Assignment. Go through the listing and return every line with "intros" in it.

Given records.
(* ===== verification/CronInv.v ===== *)
(** * The cron tables stay well formed

    What the statements do to the rows, the invariant of the tables, and that every
    operation of the store keeps it. *)

From stdpp Require Import base numbers list option strings sorting gmap.
From S2P Require Import Prelude ErrorCodes Text Scheduler Sql CronSlots CronStore.

Local Open Scope Z_scope.

Create HintDb cron discriminated.

(** ** Statements *)

Lemma update_runs_Some P `{!∀ i r, Decision (P i r)} f db db' n :
  update_runs P f db = Some (db', n) →
  (∀ i, db'.(runs) !! i = (λ r, if decide (P i r) then f r else r) <$> db.(runs) !! i) ∧
  n = Z.of_nat (size (filter (λ ir, P ir.1 ir.2) db.(runs))) ∧
  db'.(schedules) = db.(schedules) ∧ db'.(cron_wake) = db.(cron_wake) ∧
  (∀ i r, db.(runs) !! i = Some r → P i r →
     identity_ok r (f r) ∧ transition_guard r (f r) ∧ run_check (f r)).
Proof.
  unfold update_runs. case_decide as Hg; [|done]. intros [= <- <-]. split_and!; [|done..|].
  - intros i. cbn. rewrite map_lookup_imap. by destruct (db.(runs) !! i).
  - intros i r Hi HP. apply (Hg i). by apply map_lookup_filter_Some.
Qed.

Written response.
  unfold update_runs. case_decide as Hg; [|done]. intros [= <- <-]. split_and!; [|done..|].
  - intros i. cbn. rewrite map_lookup_imap. by destruct (db.(runs) !! i).
  - intros i r Hi HP. apply (Hg i). by apply map_lookup_filter_Some.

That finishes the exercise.